Saved data entries
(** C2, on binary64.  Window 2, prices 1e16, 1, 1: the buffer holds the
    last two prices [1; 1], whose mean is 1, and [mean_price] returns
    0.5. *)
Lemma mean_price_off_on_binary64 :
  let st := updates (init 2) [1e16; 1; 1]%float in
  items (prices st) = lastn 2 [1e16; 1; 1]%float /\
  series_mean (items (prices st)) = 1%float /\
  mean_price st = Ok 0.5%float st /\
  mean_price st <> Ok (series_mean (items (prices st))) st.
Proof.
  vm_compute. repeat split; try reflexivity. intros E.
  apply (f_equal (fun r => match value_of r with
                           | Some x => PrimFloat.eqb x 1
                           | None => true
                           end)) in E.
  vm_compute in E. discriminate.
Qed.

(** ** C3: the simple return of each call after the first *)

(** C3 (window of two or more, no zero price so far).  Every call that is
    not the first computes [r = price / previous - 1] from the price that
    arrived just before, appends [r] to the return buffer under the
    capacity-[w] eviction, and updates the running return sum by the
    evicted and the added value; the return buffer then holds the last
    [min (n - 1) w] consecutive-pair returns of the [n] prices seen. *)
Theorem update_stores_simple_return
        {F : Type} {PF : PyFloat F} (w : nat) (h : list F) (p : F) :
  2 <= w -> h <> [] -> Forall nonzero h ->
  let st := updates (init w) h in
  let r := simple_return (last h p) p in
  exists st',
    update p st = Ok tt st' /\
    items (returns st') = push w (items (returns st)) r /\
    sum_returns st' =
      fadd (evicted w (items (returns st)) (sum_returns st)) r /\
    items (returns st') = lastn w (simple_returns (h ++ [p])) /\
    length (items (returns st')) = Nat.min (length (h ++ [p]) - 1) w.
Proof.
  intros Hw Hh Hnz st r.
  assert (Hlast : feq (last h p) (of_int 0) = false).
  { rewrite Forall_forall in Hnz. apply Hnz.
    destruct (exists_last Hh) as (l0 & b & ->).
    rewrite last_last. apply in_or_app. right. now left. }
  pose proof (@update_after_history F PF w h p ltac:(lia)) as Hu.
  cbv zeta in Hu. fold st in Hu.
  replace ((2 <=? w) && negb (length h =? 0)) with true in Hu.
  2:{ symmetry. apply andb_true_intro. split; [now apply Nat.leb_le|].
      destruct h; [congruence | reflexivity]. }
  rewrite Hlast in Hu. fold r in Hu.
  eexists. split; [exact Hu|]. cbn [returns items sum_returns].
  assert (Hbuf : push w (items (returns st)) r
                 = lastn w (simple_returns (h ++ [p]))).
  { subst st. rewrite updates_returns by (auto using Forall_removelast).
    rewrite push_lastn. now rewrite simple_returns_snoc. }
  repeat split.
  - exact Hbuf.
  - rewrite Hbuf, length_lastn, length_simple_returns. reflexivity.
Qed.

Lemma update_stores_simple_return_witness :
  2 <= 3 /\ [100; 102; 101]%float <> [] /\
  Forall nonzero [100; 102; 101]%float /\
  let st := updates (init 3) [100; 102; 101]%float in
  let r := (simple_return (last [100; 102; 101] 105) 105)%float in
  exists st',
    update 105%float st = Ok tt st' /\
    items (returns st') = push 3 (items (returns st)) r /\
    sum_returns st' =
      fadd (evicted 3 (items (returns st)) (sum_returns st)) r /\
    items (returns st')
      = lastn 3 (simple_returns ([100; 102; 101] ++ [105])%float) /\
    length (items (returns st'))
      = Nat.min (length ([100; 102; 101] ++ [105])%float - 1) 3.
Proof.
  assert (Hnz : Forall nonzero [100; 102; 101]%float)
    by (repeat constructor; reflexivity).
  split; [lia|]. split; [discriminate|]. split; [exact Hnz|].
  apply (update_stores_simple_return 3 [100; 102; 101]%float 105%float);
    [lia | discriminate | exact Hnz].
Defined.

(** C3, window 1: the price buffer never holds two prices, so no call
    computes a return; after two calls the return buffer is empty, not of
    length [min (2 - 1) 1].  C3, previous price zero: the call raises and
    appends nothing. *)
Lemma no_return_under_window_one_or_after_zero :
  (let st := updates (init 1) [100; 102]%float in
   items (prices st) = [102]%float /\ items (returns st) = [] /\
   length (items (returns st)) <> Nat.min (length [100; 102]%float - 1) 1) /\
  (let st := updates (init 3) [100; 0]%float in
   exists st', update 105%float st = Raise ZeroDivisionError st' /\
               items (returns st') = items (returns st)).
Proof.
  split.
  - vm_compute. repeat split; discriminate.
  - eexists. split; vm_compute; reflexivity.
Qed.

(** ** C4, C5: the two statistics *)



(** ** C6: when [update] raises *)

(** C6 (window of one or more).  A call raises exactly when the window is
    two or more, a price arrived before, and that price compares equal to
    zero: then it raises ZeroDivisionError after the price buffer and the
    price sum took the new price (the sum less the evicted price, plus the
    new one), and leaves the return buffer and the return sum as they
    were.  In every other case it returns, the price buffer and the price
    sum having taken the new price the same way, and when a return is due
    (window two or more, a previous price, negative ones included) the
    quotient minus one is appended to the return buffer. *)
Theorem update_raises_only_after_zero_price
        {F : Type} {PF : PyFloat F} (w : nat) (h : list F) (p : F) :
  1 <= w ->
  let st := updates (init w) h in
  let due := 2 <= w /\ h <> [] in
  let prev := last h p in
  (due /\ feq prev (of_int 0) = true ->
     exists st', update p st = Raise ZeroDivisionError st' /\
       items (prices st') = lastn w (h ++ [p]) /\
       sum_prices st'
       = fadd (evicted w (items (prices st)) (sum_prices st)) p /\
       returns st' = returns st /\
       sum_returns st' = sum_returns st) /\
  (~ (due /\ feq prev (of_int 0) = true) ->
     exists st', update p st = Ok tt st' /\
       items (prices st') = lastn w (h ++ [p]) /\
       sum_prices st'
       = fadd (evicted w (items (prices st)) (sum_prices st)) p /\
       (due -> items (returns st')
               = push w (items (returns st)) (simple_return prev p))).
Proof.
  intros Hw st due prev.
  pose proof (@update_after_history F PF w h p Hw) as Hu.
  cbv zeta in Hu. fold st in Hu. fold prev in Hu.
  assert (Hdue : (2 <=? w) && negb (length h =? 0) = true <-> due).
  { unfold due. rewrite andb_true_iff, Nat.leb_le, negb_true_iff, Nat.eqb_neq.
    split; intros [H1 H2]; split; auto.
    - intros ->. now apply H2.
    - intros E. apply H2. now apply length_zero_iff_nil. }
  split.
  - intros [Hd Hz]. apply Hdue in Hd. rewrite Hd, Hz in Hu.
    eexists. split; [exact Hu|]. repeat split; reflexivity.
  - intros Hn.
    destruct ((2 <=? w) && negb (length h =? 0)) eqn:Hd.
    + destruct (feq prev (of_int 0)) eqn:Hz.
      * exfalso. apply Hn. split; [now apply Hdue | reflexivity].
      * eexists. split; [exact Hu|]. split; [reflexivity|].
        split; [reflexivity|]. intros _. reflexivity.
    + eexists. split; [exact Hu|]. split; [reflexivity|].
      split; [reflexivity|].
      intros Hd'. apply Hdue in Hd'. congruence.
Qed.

YOUR ASSIGNMENT:
Word for word, write out the data.

SOLVED EXERCISE:
(** C2, on binary64.  Window 2, prices 1e16, 1, 1: the buffer holds the
    last two prices [1; 1], whose mean is 1, and [mean_price] returns
    0.5. *)
Lemma mean_price_off_on_binary64 :
  let st := updates (init 2) [1e16; 1; 1]%float in
  items (prices st) = lastn 2 [1e16; 1; 1]%float /\
  series_mean (items (prices st)) = 1%float /\
  mean_price st = Ok 0.5%float st /\
  mean_price st <> Ok (series_mean (items (prices st))) st.
Proof.
  vm_compute. repeat split; try reflexivity. intros E.
  apply (f_equal (fun r => match value_of r with
                           | Some x => PrimFloat.eqb x 1
                           | None => true
                           end)) in E.
  vm_compute in E. discriminate.
Qed.

(** ** C3: the simple return of each call after the first *)

(** C3 (window of two or more, no zero price so far).  Every call that is
    not the first computes [r = price / previous - 1] from the price that
    arrived just before, appends [r] to the return buffer under the
    capacity-[w] eviction, and updates the running return sum by the
    evicted and the added value; the return buffer then holds the last
    [min (n - 1) w] consecutive-pair returns of the [n] prices seen. *)
Theorem update_stores_simple_return
        {F : Type} {PF : PyFloat F} (w : nat) (h : list F) (p : F) :
  2 <= w -> h <> [] -> Forall nonzero h ->
  let st := updates (init w) h in
  let r := simple_return (last h p) p in
  exists st',
    update p st = Ok tt st' /\
    items (returns st') = push w (items (returns st)) r /\
    sum_returns st' =
      fadd (evicted w (items (returns st)) (sum_returns st)) r /\
    items (returns st') = lastn w (simple_returns (h ++ [p])) /\
    length (items (returns st')) = Nat.min (length (h ++ [p]) - 1) w.
Proof.
  intros Hw Hh Hnz st r.
  assert (Hlast : feq (last h p) (of_int 0) = false).
  { rewrite Forall_forall in Hnz. apply Hnz.
    destruct (exists_last Hh) as (l0 & b & ->).
    rewrite last_last. apply in_or_app. right. now left. }
  pose proof (@update_after_history F PF w h p ltac:(lia)) as Hu.
  cbv zeta in Hu. fold st in Hu.
  replace ((2 <=? w) && negb (length h =? 0)) with true in Hu.
  2:{ symmetry. apply andb_true_intro. split; [now apply Nat.leb_le|].
      destruct h; [congruence | reflexivity]. }
  rewrite Hlast in Hu. fold r in Hu.
  eexists. split; [exact Hu|]. cbn [returns items sum_returns].
  assert (Hbuf : push w (items (returns st)) r
                 = lastn w (simple_returns (h ++ [p]))).
  { subst st. rewrite updates_returns by (auto using Forall_removelast).
    rewrite push_lastn. now rewrite simple_returns_snoc. }
  repeat split.
  - exact Hbuf.
  - rewrite Hbuf, length_lastn, length_simple_returns. reflexivity.
Qed.

Lemma update_stores_simple_return_witness :
  2 <= 3 /\ [100; 102; 101]%float <> [] /\
  Forall nonzero [100; 102; 101]%float /\
  let st := updates (init 3) [100; 102; 101]%float in
  let r := (simple_return (last [100; 102; 101] 105) 105)%float in
  exists st',
    update 105%float st = Ok tt st' /\
    items (returns st') = push 3 (items (returns st)) r /\
    sum_returns st' =
      fadd (evicted 3 (items (returns st)) (sum_returns st)) r /\
    items (returns st')
      = lastn 3 (simple_returns ([100; 102; 101] ++ [105])%float) /\
    length (items (returns st'))
      = Nat.min (length ([100; 102; 101] ++ [105])%float - 1) 3.
Proof.
  assert (Hnz : Forall nonzero [100; 102; 101]%float)
    by (repeat constructor; reflexivity).
  split; [lia|]. split; [discriminate|]. split; [exact Hnz|].
  apply (update_stores_simple_return 3 [100; 102; 101]%float 105%float);
    [lia | discriminate | exact Hnz].
Defined.

(** C3, window 1: the price buffer never holds two prices, so no call
    computes a return; after two calls the return buffer is empty, not of
    length [min (2 - 1) 1].  C3, previous price zero: the call raises and
    appends nothing. *)
Lemma no_return_under_window_one_or_after_zero :
  (let st := updates (init 1) [100; 102]%float in
   items (prices st) = [102]%float /\ items (returns st) = [] /\
   length (items (returns st)) <> Nat.min (length [100; 102]%float - 1) 1) /\
  (let st := updates (init 3) [100; 0]%float in
   exists st', update 105%float st = Raise ZeroDivisionError st' /\
               items (returns st') = items (returns st)).
Proof.
  split.
  - vm_compute. repeat split; discriminate.
  - eexists. split; vm_compute; reflexivity.
Qed.

(** ** C4, C5: the two statistics *)



(** ** C6: when [update] raises *)

(** C6 (window of one or more).  A call raises exactly when the window is
    two or more, a price arrived before, and that price compares equal to
    zero: then it raises ZeroDivisionError after the price buffer and the
    price sum took the new price (the sum less the evicted price, plus the
    new one), and leaves the return buffer and the return sum as they
    were.  In every other case it returns, the price buffer and the price
    sum having taken the new price the same way, and when a return is due
    (window two or more, a previous price, negative ones included) the
    quotient minus one is appended to the return buffer. *)
Theorem update_raises_only_after_zero_price
        {F : Type} {PF : PyFloat F} (w : nat) (h : list F) (p : F) :
  1 <= w ->
  let st := updates (init w) h in
  let due := 2 <= w /\ h <> [] in
  let prev := last h p in
  (due /\ feq prev (of_int 0) = true ->
     exists st', update p st = Raise ZeroDivisionError st' /\
       items (prices st') = lastn w (h ++ [p]) /\
       sum_prices st'
       = fadd (evicted w (items (prices st)) (sum_prices st)) p /\
       returns st' = returns st /\
       sum_returns st' = sum_returns st) /\
  (~ (due /\ feq prev (of_int 0) = true) ->
     exists st', update p st = Ok tt st' /\
       items (prices st') = lastn w (h ++ [p]) /\
       sum_prices st'
       = fadd (evicted w (items (prices st)) (sum_prices st)) p /\
       (due -> items (returns st')
               = push w (items (returns st)) (simple_return prev p))).
Proof.
  intros Hw st due prev.
  pose proof (@update_after_history F PF w h p Hw) as Hu.
  cbv zeta in Hu. fold st in Hu. fold prev in Hu.
  assert (Hdue : (2 <=? w) && negb (length h =? 0) = true <-> due).
  { unfold due. rewrite andb_true_iff, Nat.leb_le, negb_true_iff, Nat.eqb_neq.
    split; intros [H1 H2]; split; auto.
    - intros ->. now apply H2.
    - intros E. apply H2. now apply length_zero_iff_nil. }
  split.
  - intros [Hd Hz]. apply Hdue in Hd. rewrite Hd, Hz in Hu.
    eexists. split; [exact Hu|]. repeat split; reflexivity.
  - intros Hn.
    destruct ((2 <=? w) && negb (length h =? 0)) eqn:Hd.
    + destruct (feq prev (of_int 0)) eqn:Hz.
      * exfalso. apply Hn. split; [now apply Hdue | reflexivity].
      * eexists. split; [exact Hu|]. split; [reflexivity|].
        split; [reflexivity|]. intros _. reflexivity.
    + eexists. split; [exact Hu|]. split; [reflexivity|].
      split; [reflexivity|].
      intros Hd'. apply Hdue in Hd'. congruence.
Qed.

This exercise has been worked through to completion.